#### EXERCISE PROMPT:
Every line below between the one holding "(** * InSAR" and the one holding "([R]) or one", inclusive, should be copied exactly, and no other line.
### THE DATA ###
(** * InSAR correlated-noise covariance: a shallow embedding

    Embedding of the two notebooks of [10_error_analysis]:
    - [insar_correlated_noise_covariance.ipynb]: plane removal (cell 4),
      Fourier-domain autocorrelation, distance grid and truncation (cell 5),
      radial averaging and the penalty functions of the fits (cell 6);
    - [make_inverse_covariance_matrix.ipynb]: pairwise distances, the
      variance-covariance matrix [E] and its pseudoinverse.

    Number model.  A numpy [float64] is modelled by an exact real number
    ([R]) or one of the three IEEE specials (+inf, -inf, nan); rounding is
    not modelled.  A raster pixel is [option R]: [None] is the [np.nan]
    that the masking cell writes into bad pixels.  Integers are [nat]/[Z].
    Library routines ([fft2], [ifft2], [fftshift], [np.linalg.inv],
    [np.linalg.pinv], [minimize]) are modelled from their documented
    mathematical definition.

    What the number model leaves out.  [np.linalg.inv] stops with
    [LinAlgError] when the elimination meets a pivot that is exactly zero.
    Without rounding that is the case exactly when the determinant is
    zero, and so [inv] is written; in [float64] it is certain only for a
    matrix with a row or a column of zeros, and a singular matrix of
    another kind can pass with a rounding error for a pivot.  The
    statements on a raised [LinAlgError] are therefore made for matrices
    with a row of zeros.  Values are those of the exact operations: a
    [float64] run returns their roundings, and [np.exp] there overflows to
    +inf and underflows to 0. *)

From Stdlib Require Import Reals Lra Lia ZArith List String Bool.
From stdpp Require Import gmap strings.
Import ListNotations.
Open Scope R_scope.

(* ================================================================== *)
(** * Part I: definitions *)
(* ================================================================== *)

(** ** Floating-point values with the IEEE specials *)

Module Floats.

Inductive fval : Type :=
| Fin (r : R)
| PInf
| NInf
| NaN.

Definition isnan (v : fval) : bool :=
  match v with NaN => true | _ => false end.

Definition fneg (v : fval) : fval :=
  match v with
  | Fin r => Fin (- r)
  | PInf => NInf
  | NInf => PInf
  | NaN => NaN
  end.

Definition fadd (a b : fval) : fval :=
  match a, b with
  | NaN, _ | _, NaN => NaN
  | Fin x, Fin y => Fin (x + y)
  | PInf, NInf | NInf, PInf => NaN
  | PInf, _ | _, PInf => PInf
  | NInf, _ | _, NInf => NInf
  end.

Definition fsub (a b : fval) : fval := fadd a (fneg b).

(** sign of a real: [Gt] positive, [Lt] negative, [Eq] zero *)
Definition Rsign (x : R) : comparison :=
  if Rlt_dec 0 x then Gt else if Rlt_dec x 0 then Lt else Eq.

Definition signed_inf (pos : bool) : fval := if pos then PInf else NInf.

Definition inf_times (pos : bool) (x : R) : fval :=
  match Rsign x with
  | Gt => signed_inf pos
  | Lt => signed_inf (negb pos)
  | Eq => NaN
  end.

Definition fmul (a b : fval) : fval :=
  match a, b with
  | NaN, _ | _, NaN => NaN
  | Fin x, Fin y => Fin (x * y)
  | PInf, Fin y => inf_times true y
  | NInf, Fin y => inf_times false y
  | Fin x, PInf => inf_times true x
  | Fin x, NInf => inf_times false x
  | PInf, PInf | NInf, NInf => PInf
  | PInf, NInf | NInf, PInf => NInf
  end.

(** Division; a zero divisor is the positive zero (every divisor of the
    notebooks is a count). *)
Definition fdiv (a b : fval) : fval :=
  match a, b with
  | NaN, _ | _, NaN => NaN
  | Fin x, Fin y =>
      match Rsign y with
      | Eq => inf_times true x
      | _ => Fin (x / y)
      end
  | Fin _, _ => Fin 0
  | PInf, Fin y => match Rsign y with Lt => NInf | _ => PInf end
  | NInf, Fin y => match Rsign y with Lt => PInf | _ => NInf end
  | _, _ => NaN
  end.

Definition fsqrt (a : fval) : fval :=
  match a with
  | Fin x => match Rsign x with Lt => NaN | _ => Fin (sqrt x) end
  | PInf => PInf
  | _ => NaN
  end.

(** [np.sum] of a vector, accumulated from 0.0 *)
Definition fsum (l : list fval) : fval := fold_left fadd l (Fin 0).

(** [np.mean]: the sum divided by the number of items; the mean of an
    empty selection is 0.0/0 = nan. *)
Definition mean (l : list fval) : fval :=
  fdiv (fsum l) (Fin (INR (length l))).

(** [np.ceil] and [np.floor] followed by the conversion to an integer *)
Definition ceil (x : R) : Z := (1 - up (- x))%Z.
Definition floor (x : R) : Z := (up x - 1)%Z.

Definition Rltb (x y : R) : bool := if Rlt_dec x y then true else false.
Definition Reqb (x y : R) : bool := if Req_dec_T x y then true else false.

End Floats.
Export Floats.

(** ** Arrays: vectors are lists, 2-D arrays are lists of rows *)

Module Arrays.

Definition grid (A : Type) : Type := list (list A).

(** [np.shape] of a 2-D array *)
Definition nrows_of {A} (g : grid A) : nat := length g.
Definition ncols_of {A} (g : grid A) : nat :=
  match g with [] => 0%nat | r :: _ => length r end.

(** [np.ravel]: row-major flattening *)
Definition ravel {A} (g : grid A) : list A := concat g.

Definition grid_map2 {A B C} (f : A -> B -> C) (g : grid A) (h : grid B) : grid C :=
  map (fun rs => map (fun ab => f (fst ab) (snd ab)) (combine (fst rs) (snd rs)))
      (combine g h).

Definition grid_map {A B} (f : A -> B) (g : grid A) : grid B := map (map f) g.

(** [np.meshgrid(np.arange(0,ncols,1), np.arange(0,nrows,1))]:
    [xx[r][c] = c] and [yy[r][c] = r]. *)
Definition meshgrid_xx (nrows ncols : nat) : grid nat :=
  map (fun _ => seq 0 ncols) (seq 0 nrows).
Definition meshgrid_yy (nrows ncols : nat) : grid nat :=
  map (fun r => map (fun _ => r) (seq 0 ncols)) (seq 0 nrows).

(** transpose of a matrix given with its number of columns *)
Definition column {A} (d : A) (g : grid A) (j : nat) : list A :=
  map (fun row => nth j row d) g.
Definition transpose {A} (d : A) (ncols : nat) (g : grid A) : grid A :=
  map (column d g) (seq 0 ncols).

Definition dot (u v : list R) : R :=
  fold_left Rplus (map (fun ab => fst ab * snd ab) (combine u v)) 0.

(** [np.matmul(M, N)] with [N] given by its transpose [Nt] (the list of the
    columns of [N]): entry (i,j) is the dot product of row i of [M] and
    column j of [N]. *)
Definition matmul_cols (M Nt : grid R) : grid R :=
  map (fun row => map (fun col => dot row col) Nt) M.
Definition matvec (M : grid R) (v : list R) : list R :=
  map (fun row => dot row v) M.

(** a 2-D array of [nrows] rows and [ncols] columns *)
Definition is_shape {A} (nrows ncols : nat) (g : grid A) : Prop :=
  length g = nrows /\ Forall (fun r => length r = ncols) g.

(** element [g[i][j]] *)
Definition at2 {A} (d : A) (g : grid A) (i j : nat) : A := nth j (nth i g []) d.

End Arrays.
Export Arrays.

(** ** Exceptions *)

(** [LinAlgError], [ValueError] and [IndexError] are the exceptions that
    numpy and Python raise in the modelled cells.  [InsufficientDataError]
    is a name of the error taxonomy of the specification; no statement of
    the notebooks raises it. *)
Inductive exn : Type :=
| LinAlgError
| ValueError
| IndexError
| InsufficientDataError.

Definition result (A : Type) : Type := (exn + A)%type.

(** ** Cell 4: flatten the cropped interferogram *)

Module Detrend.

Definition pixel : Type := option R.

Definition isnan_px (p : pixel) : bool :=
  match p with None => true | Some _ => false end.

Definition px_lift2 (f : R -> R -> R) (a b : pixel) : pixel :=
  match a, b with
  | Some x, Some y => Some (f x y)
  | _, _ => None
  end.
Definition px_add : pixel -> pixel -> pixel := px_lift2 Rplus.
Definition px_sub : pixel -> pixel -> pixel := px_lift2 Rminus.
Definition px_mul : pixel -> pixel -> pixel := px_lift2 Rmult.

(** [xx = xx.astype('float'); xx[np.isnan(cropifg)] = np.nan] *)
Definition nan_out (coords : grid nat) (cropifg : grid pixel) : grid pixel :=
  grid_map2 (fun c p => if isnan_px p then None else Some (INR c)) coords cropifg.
###
### THE DATA ###
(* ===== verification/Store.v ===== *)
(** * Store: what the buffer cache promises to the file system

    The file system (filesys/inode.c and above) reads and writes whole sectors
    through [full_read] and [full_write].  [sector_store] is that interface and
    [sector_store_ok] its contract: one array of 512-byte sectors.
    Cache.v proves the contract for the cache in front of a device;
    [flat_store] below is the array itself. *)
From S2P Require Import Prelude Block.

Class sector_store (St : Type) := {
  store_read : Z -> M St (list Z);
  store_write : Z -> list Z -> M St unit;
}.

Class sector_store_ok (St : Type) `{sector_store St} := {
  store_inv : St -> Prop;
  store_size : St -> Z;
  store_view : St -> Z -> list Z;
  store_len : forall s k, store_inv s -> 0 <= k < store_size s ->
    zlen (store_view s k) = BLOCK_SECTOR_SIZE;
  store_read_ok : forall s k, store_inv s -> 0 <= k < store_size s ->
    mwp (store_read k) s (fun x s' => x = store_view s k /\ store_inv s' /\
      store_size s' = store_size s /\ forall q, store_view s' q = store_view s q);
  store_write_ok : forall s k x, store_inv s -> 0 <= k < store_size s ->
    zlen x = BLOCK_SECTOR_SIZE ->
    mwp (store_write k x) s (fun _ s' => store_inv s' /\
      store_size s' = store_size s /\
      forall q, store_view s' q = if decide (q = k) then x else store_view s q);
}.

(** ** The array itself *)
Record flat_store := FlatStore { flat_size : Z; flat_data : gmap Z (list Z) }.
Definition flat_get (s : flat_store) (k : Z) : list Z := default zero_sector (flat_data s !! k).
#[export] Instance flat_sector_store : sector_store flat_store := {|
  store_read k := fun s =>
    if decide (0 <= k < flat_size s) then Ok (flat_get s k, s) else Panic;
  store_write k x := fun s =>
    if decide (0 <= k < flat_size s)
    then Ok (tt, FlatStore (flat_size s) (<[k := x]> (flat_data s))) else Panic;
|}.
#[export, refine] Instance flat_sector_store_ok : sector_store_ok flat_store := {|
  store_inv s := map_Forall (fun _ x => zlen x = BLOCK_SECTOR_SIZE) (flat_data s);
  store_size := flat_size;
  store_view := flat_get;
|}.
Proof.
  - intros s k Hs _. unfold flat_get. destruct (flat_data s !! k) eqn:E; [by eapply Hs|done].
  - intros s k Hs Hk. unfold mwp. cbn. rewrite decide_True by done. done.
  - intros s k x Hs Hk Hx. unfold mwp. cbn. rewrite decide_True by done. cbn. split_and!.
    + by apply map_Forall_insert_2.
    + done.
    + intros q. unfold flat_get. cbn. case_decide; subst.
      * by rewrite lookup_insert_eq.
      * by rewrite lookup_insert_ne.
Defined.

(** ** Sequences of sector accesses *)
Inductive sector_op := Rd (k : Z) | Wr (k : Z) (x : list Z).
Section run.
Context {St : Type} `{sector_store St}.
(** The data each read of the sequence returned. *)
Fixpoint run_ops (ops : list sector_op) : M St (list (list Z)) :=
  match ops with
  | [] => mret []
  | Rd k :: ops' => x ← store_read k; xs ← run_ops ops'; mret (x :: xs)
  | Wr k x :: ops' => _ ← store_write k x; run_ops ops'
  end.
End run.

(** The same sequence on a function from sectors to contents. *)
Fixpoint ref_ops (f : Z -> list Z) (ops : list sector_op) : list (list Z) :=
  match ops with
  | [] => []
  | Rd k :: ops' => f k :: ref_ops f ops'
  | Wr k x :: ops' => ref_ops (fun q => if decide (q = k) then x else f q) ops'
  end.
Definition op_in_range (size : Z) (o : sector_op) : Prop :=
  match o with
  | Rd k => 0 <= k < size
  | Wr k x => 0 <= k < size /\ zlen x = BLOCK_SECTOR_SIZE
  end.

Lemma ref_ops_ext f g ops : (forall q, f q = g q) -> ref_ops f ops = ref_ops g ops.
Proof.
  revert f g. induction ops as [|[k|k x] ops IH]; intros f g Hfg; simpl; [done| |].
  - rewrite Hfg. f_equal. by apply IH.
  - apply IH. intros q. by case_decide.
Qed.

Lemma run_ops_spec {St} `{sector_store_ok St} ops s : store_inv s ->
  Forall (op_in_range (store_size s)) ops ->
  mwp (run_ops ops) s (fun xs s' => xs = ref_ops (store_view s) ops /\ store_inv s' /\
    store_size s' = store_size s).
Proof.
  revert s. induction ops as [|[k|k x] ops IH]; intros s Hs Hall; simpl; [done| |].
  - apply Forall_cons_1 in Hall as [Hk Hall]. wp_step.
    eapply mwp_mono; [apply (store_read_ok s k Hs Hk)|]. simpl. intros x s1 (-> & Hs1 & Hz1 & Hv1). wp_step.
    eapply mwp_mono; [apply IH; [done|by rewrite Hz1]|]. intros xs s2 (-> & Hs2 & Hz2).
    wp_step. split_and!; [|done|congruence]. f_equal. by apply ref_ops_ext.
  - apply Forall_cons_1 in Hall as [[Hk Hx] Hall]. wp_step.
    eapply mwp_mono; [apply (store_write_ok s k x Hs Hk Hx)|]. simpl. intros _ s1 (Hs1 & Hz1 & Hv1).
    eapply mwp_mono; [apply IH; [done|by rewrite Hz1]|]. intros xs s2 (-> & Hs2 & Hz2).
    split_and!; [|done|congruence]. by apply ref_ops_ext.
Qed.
###
#### SOLUTION TO THE PROBLEM:
(** * InSAR correlated-noise covariance: a shallow embedding

    Embedding of the two notebooks of [10_error_analysis]:
    - [insar_correlated_noise_covariance.ipynb]: plane removal (cell 4),
      Fourier-domain autocorrelation, distance grid and truncation (cell 5),
      radial averaging and the penalty functions of the fits (cell 6);
    - [make_inverse_covariance_matrix.ipynb]: pairwise distances, the
      variance-covariance matrix [E] and its pseudoinverse.

    Number model.  A numpy [float64] is modelled by an exact real number
    ([R]) or one of the three IEEE specials (+inf, -inf, nan); rounding is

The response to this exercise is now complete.